◆ **Entries provided**:
(** Two orders of [range] on a launcher with a relative [user-data-dir]. *)
Lemma FormatArgs_order_independent_witness :
  let l := new_launcher [("a", Some ["1"]); ("user-data-dir", Some ["data"])]%string in
  UserDataDir_unshared l /\
  run (environment answers) FormatArgs l []
  = run (environment (with_RangeFlags [1] answers)) FormatArgs l [].
Proof.
  intros l.
  assert (Hun : UserDataDir_unshared l) by (apply (bool_decide_unpack _); vm_compute; exact I).
  split; [exact Hun |].
  apply (FormatArgs_order_independent (environment answers)
           (environment (with_RangeFlags [1] answers)) l [] Hun).
  reflexivity.
Defined.



(** [IgnoreCerts] on [NewUserMode()], with string keys of which one has
    no SPKI. *)
Lemma IgnoreCerts_all_or_nothing_witness :
  let certSPKI := fun pk : string =>
    if String.eqb pk "bad" then Err "no key"%string else Ok ("spki:" ++ pk)%string in
  let l := NewUserMode "chrome" in
  let good := IgnoreCerts (fun _ n => n) string certSPKI ["a"; "b"]%string l in
  let bad := IgnoreCerts (fun _ n => n) string certSPKI ["a"; "bad"; "c"]%string l in
  (good.1 = Ret None /\
   exists s, Flags good.2
             = <[flags.NormalizeFlag "ignore-certificate-errors-spki-list" := Some s]> (Flags l) /\
             elems (arrays good.2) (Some s) = ["spki:a"; "spki:b"]%string) /\
  bad.1 = Ret (Some (certSPKI_error "no key")) /\ Flags bad.2 = Flags l.
Proof.
  intros certSPKI l good bad.
  destruct (IgnoreCerts_all_or_nothing (fun _ n => n) string certSPKI l) as [Hgood Hbad].
  split.
  - assert (Hall : Forall2 (fun pk spki => certSPKI pk = Ok spki)
                     ["a"; "b"]%string ["spki:a"; "spki:b"]%string)
      by (repeat constructor).
    destruct (Hgood _ _ Hall eq_refl) as (Hr & Hs & _). split; [exact Hr | exact Hs].
  - assert (Hall : Forall2 (fun pk spki => certSPKI pk = Ok spki) ["a"%string] ["spki:a"%string])
      by (repeat constructor).
    destruct (Hbad ["a"%string] "bad"%string ["c"%string] _ "no key"%string Hall eq_refl)
      as (Hr & HF & _).
    split; [exact Hr | exact HF].
Defined.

◆ **Your task**:
Where a line in the records above contains the string "Lemma", return that line.

◆ **Exercise result**:
Lemma FormatArgs_order_independent_witness :
Lemma IgnoreCerts_all_or_nothing_witness :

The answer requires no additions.